Aussi bien disant : “Le vin des Canaries est agréable”, il admettra volontiers qu’un autre corrige
l’expression et lui rappelle qu’il doit dire : cela m’est agréable. Il en est ainsi non seulement pour le goût
de la langue, du palais et du gosier, mais aussi pour tout ce qui peut être agréable aux yeux et aux oreilles
de chacun. La couleur violette sera douce et aimable pour celui-ci, morte et éteinte pour celui-là. Celui-ci
aime le son des instruments à vent, celui-là aime les instruments à corde. Ce serait folie que de discuter à
ce propos, afin de réputer erroné1 le jugement d’autrui, qui diffère du nôtre, comme s’il lui était
logiquement opposé; le principe : “À chacun son goût” (s’agissant des sens) est un principe valable pour ce
qui est agréable.Il en va tout autrement du beau. Il serait (tout juste à l’inverse) ridicule que quelqu’un,
s’imaginant avoir du goût, songe en faire la preuve en déclarant : cet objet (l’édifice que nous voyons, le
vêtement que porte celui-ci, le concert que nous entendons, le poème que l’on soumet à notre appréciation)
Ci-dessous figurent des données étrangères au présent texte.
(** C2. The rows of the file are all normalized and checked before the
    seeder is made. When a row of the file lacks a required field,
    [load_rows] returns no rows and raises a [ValueError] that names the
    line of the first row that does not normalize, which is the row itself
    when the rows before it are well formed, and [main] ends with this
    error having sent no request. And whenever [main] has sent a request,
    every row of its file has been normalized. *)
Theorem rows_are_validated_before_any_request
    (args : Seed.Args) (raws : list (gmap string string))
    (i : nat) (raw : gmap string string) :
  read_csv (Seed.csv_path args) = Some raws ->
  nth_error raws i = Some raw ->
  Seed.lacks_required_field raw ->
  exists j bad exc,
    (j <= i)%nat /\
    nth_error raws j = Some bad /\
    Seed._normalize_row bad = Raise exc /\
    (forall k raw', (k < j)%nat -> nth_error raws k = Some raw' ->
                    is_ok (Seed._normalize_row raw') = true) /\
    ((forall k raw', (k < i)%nat -> nth_error raws k = Some raw' ->
                     is_ok (Seed._normalize_row raw') = true) -> j = i) /\
    Seed.load_rows (Seed.csv_path args)
    = Raise (ValueError ("Failed to parse CSV row " +:+ PyStr.of_Z (Z.of_nat j + 2)
                         +:+ ": " +:+ exn_str exc)) /\
    (forall owner, uuid_of_str (Seed.owner_id args) = Some owner ->
       Seed.main args
       = (Raise (ValueError ("Failed to parse CSV row " +:+ PyStr.of_Z (Z.of_nat j + 2)
                             +:+ ": " +:+ exn_str exc)), [])) /\
    snd (Seed.main args) = [] /\
    (forall other : Seed.Args,
       snd (Seed.main other) <> [] ->
       exists raws' rows,
         read_csv (Seed.csv_path other) = Some raws' /\
         Forall2 (fun raw' row => Seed._normalize_row raw' = Ok row) raws' rows /\
         Seed.load_rows (Seed.csv_path other) = Ok rows).
Proof.
  intros Hfile Hnth Hlacks.
  destruct (normalize_row_rejects raw Hlacks) as [exc_i Hreject].
  destruct (normalize_from_outcome raws 2 [])
    as [(rows & Hall & _) | (j & bad & exc & Hbad & Hfail & Hbefore & Hrun)].
  - exfalso.
    assert (Hok : exists row, Seed._normalize_row raw = Ok row).
    { clear - Hall Hnth. revert i Hnth.
      induction Hall as [ | raw0 row0 raws rows H0 _ IH ]; intros i Hnth.
      - destruct i; discriminate.
      - destruct i as [ | i ]; simpl in Hnth.
        + injection Hnth as <-. eauto.
        + eapply IH. exact Hnth. }
    destruct Hok as [row Hok]. congruence.
  - assert (Hle : (j <= i)%nat).
    { destruct (Nat.le_gt_cases j i) as [Hle | Hgt]; [ exact Hle | ].
      specialize (Hbefore i raw Hgt Hnth). rewrite Hreject in Hbefore. discriminate. }
    assert (Hload : Seed.load_rows (Seed.csv_path args)
                    = Raise (ValueError ("Failed to parse CSV row "
                                         +:+ PyStr.of_Z (Z.of_nat j + 2)
                                         +:+ ": " +:+ exn_str exc))).
    { unfold Seed.load_rows. rewrite Hfile, Hrun.
      replace (2 + Z.of_nat j) with (Z.of_nat j + 2) by lia. reflexivity. }
    exists j, bad, exc.
    split; [ exact Hle | ]. split; [ exact Hbad | ]. split; [ exact Hfail | ].
    split; [ exact Hbefore | ]. split; [ | split; [ exact Hload | split ] ].
    + intros Hgood.
      destruct (Nat.eq_dec j i) as [Heq | Hne]; [ exact Heq | ].
      assert (Hlt : (j < i)%nat) by lia.
      specialize (Hgood j bad Hlt Hbad). rewrite Hfail in Hgood. discriminate.
    + intros owner Howner. unfold Seed.main. rewrite Howner, Hload. reflexivity.
    + split; [ | apply requests_follow_loading ].
      unfold Seed.main. destruct (uuid_of_str (Seed.owner_id args)); [ | reflexivity ].
      rewrite Hload. reflexivity.
Qed.
(** [update_plot] up to the point where it looks into the dataset. *)
Lemma update_plot_run s w frame path :
  get_current_frame s w = Ok frame ->
  (get_full_path (image_select_value w) w).1 = Ok path ->
  exists c,
    let w1 := set_console c w in
    let cleared :=
      (Ok (display_of frame),
       set_vector_source no_vectors (set_roi_source no_rois w1)) in
    update_plot s w
    = if bool_decide (base_dir_input_value w ∈ dirs w) then
        match files w !! db_file w with
        | Some (NetCDF db) =>
            match ds_paths db with
            | Ok paths =>
                if bool_decide (path ∈ paths) then
                  (draw_existing_rois db ;;;
                   draw_existing_vectors db ;;;
                   ret (display_of frame)) w1
                else cleared
            | Raise _ => cleared
            end
        | Some Opaque => (Raise BackendError, w1)
        | None => cleared
        end
      else (Raise TypeError, w1).
Proof.
  intros Hf Hp. destruct (get_full_path_found _ w path Hp) as [c Hg].
  exists c. intros w1 cleared. subst cleared.
  unfold update_plot. unfold bind at 1. unfold reads at 1. rewrite Hf.
  unfold bind at 1. unfold lift at 1. unfold shape. rewrite list_index_1.
  unfold bind at 1. unfold lift at 1. rewrite list_index_0.
  fold (display_of frame).
  unfold bind at 1. unfold reads at 1.
  unfold bind at 1. rewrite Hg. fold w1.
  unfold bind at 1.
  destruct (decide (base_dir_input_value w ∈ dirs w)) as [Hdir|Hdir].
  2:{ rewrite (get_db_path_nodir w1 Hdir), bool_decide_eq_false_2 by done.
      done. }
  rewrite (get_db_path_dir w1 Hdir), bool_decide_eq_true_2 by done.
  unfold bind at 1. unfold os_path_isfile.
  change (files w1) with (files w).
  change (os_path_join (base_dir_input_value w1) "db.nc") with (db_file w).
  destruct (files w !! db_file w) as [[db|]|] eqn:Hfile.
  - unfold bind at 1. unfold bind at 1. unfold xr_open_dataset.
    change (files w1) with (files w). rewrite Hfile.
    destruct (ds_paths db) as [paths|e]; [|done].
    destruct (bool_decide (path ∈ paths)); [|done].
    unfold bind.
    destruct (draw_existing_rois db w1) as [[[]|e] w2]; [|done].
    destruct (draw_existing_vectors db w2) as [[[]|e] w3]; done.
  - unfold bind, xr_open_dataset.
    change (files w1) with (files w). by rewrite Hfile.
  - done.
Qed.
Lemma emits_compute_optimality_metrics population task episodes :
  emits (compute_optimality_metrics population task episodes) logodds_table
    (fun res => exists winrate_matrix,
       res = (prefix_submatrices winrate_matrix,
              (fun m => compute_nash_averaging m true) <$> prefix_submatrices winrate_matrix)).
Proof.
  intros w. rewrite compute_optimality_metrics_unfold. cbv zeta. simpl.
  eexists [_]. repeat split; [by repeat constructor|].
  intros a [= <-]. by eexists.
Qed.

Lemma emits_save_results (winrate_matrix : list (list Float)) l save_path :
  emits (save_results (prefix_submatrices winrate_matrix)
           ((fun m => compute_nash_averaging m true) <$> prefix_submatrices winrate_matrix)
           l save_path)
    logodds_table (fun _ => True).
Proof.
  unfold save_results, save_winrate_matrices, save_evolution_maxent_nash_and_nash_averaging,
    makedirs.
  eapply emits_bind; [apply emits_path_exists|]. intros present _.
  eapply emits_bind.
  { instantiate (1 := fun _ => True). destruct present; repeat emits_step. }
  intros _ _. eapply (emits_bind _ _ _ (fun _ => True)); [repeat emits_step|]. intros _ _.
  eapply emits_bind.
  { apply emits_lift. intros a Ha. exact Ha. }
  intros [maxent_nash_list nash_averaging_list] Hunzip. simpl.
  eapply emits_bind.
  { apply emits_lift. intros a Ha. exact Ha. }
  intros df Hdf. simpl.
  eapply (emits_bind _ _ _ (fun _ => True)); [|intros; apply emits_write_file; exact I].
  apply emits_emit; [|exact I]. simpl in *.
  exists winrate_matrix, l. rewrite <- Hdf. f_equal.
  destruct (prefix_submatrices winrate_matrix); [done|].
  injection Hunzip as <- _. by rewrite <- list_fmap_compose.
Qed.
Lemma send_reply_goes_through account thread_id to subject body cc auto_confirm
    from_address draft w t id :
  token_ready account w ->
  discovery (api w) "gmail" "v1" = Answer tt ->
  (Py.truthy_str from_address = true \/ exists p, getProfile (api w) = Answer p) ->
  threads_get (api w) thread_id = Answer t ->
  last (thread_messages t) = Some id ->
  (forall m, as_bytes (api w) m = Answer tt) ->
  confirmation_given auto_confirm w ->
  exists r w' l c,
    SendEmail.send_reply account thread_id to subject body cc auto_confirm
      from_address draft w = (r, w') /\
    calls w' = (calls w ++ l)%list /\ last l = Some c /\
    exists b, delivered c = Some b /\
              m_plain (raw b) = body /\ m_html (raw b) = html_of body.
Proof.
  intros Htok Hbuild Hsender Ht Hlast Hser Hgo.
  destruct (token_ready_run _ _ Htok) as (c0 & Ec).
  destruct (SendEmail.send_reply account thread_id to subject body cc auto_confirm
              from_address draft w) as [r w'] eqn:E.
  unfold SendEmail.send_reply, bind at 1 in E. rewrite Ec in E.
  unfold try_except, build, SendEmail.get_sender, SendEmail.last_message_id,
    remote_call, serialise, confirm, input, ret, raise, bind in E.
  rewrite Hbuild in E.
  destruct (sender_found _ _ Hsender) as [(a & Ha)|(Ha & p & Hp)];
    rewrite Ha in E; rewrite ?Hp in E; cbn [to_outcome raised api set_calls] in E;
    rewrite Ht in E; cbn [to_outcome] in E; rewrite Hlast in E;
    (destruct Hgo as [->|(line & rest & Hline & Hyes)]);
    destruct draft; exec; on_the_way Hser; simplify_eq.
  all: handed_over.
Qed.
Lemma is_lower_range (c : char) : is_lower c = true <-> (97 <= c <= 122)%N.
Proof.
  unfold is_lower, in_range. rewrite andb_true_iff, !N.leb_le. reflexivity.
Qed.

Lemma is_upper_range (c : char) : is_upper c = true <-> (65 <= c <= 90)%N.
Proof.
  unfold is_upper, in_range. rewrite andb_true_iff, !N.leb_le. reflexivity.
Qed.

Lemma lower_not_space (c : char) : is_lower c = true -> is_space c = false.
Proof.
  intros H%is_lower_range. unfold is_space, in_range. range_cases; try reflexivity.
Qed.

Lemma lower_not_upper (c : char) : is_lower c = true -> is_upper c = false.
Proof.
  intros H%is_lower_range. unfold is_upper, in_range. range_cases; try reflexivity.
Qed.

Lemma lower_char_letter (c : char) :
  is_letter c = true -> is_lower (lower_char c) = true.
Proof.
  unfold is_letter, lower_char. intros [H|H]%orb_true_iff.
  - rewrite (lower_not_upper c H). exact H.
  - rewrite H. apply is_upper_range in H. apply is_lower_range. lia.
Qed.

(** What [lower] and [split] receive: lower-case letters and spaces. *)
Lemma lower_letters_plain (s : text) :
  Forall plain (lower (step4_letters s)).
Proof.
  unfold lower, step4_letters. rewrite map_map. apply Forall_map.
  apply Forall_forall. intros c _. simpl.
  destruct (is_letter c) eqn:E.
  - left. apply lower_char_letter, E.
  - right. reflexivity.
Qed.

Lemma split_go_tokens (s cur : text) :
  Forall (fun c => is_lower c = true) cur ->
  Forall plain s ->
  Forall is_token (split_go cur s).
Proof.
  revert cur. induction s as [|c s IH]; intros cur Hcur Hs.
  - simpl. destruct cur as [|x cur]; [constructor|].
    constructor; [|constructor]. split.
    + intros E. apply (f_equal (@length _)) in E.
      rewrite length_rev in E. discriminate.
    + apply Forall_rev, Hcur.
  - inversion Hs as [|? ? Hc Hs']; subst. simpl.
    destruct (is_space c) eqn:Esp.
    + destruct cur as [|x cur]; [apply IH; [constructor | assumption]|].
      constructor; [|apply IH; [constructor | assumption]]. split.
      * intros E. apply (f_equal (@length _)) in E.
        rewrite length_rev in E. discriminate.
      * apply Forall_rev, Hcur.
    + apply IH; [|assumption]. constructor; [|assumption].
      destruct Hc as [Hc| ->]; [exact Hc | discriminate].
Qed.

Lemma words_of_tokens (s : text) : Forall is_token (words_of s).
Proof.
  unfold words_of, split. rewrite sub_nonletters.
  apply split_go_tokens; [constructor | apply lower_letters_plain].
Qed.

Lemma filter_Forall {A : Type} (P : A -> Prop) (f : A -> bool) (l : list A) :
  Forall P l -> Forall P (List.filter f l).
Proof.
  induction 1 as [|x l Hx _ IH]; simpl; [constructor|].
  destruct (f x); [constructor|]; assumption.
Qed.

Lemma filter_kept {A : Type} (f : A -> bool) (l : list A) :
  Forall (fun x => f x = true) (List.filter f l).
Proof.
  induction l as [|x l IH]; simpl; [constructor|].
  destruct (f x) eqn:E; [constructor|]; assumption.
Qed.

Lemma filter_all {A : Type} (f : A -> bool) (l : list A) :
  Forall (fun x => f x = true) l -> List.filter f l = l.
Proof.
  induction 1 as [|x l Hx _ IH]; simpl; [reflexivity|].
  rewrite Hx, IH. reflexivity.
Qed.

Lemma join_plain (ws : list text) :
  Forall is_token ws -> Forall plain (join (of_string " ") ws).
Proof.
  induction 1 as [|w ws [_ Hw] Hws IH]; [constructor|].
  assert (Hp : Forall plain w).
  { eapply Forall_impl; [exact Hw|]. intros c Hc. left. exact Hc. }
  destruct ws as [|w' ws]; [exact Hp|].
  change (join (of_string " ") (w :: w' :: ws))
    with (w ++ of_string " " ++ join (of_string " ") (w' :: ws)).
  apply Forall_app. split; [exact Hp|].
  apply Forall_app. split; [|exact IH].
  constructor; [right; reflexivity | constructor].
Qed.

Lemma split_go_word (w cur rest : text) :
  Forall (fun c => is_lower c = true) w ->
  split_go cur (w ++ rest) = split_go (rev w ++ cur) rest.
Proof.
  revert cur. induction w as [|c w IH]; intros cur Hw; [reflexivity|].
  inversion Hw as [|? ? Hc Hw']; subst. simpl.
  rewrite (lower_not_space c Hc), IH by assumption.
  rewrite <- app_assoc. reflexivity.
Qed.

Lemma split_join (ws : list text) :
  Forall is_token ws -> split (join (of_string " ") ws) = ws.
Proof.
  unfold split. induction 1 as [|w ws [Hne Hw] Hws IH]; [reflexivity|].
  destruct ws as [|w' ws].
  - simpl. rewrite <- (app_nil_r w) at 1. rewrite split_go_word by assumption.
    rewrite app_nil_r. simpl.
    destruct (rev w) eqn:E.
    + apply (f_equal (@rev _)) in E. rewrite rev_involutive in E. contradiction.
    + rewrite <- E, rev_involutive. reflexivity.
  - change (join (of_string " ") (w :: w' :: ws))
      with (w ++ chr " " :: join (of_string " ") (w' :: ws)).
    rewrite split_go_word by assumption. rewrite app_nil_r.
    cbn [split_go]. change (is_space (chr " ")) with true. cbv iota.
    rewrite IH.
    destruct (rev w) eqn:E.
    + apply (f_equal (@rev _)) in E. rewrite rev_involutive in E. contradiction.
    + rewrite <- E, rev_involutive. reflexivity.
Qed.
est beau pour moi. Car il ne doit pas appeler beau, ce qui ne plaît qu’à lui. Beaucoup de choses peuvent
avoir pour lui du charme ou de l’agrément; personne ne s’en soucie; toutefois lorsqu’il dit qu’une chose est
belle, il attribue aux autres la même satisfaction; il ne juge pas seulement pour lui, mais aussi pour autrui et
parle alors de la beauté comme si elle était une propriété des choses2. C’est pourquoi il dit : la chose est
belle et dans son jugement exprimant sa satisfaction, il exige l’adhésion des autres, loin de compter sur
leur adhésion, parce qu’il a constaté maintes fois que leur jugement s’accordait avec le sien3. Il les blâme
s’ils jugent autrement et leur dénie un goût, qu’ils devraient cependant posséder d’après ses exigences; et
ainsi on ne peut dire : “À chacun son goût”. Cela reviendrait à dire : le goût n’existe pas, il n’existe pas de
jugement esthétique qui pourrait légitimement prétendre à l’assentiment4 de tous.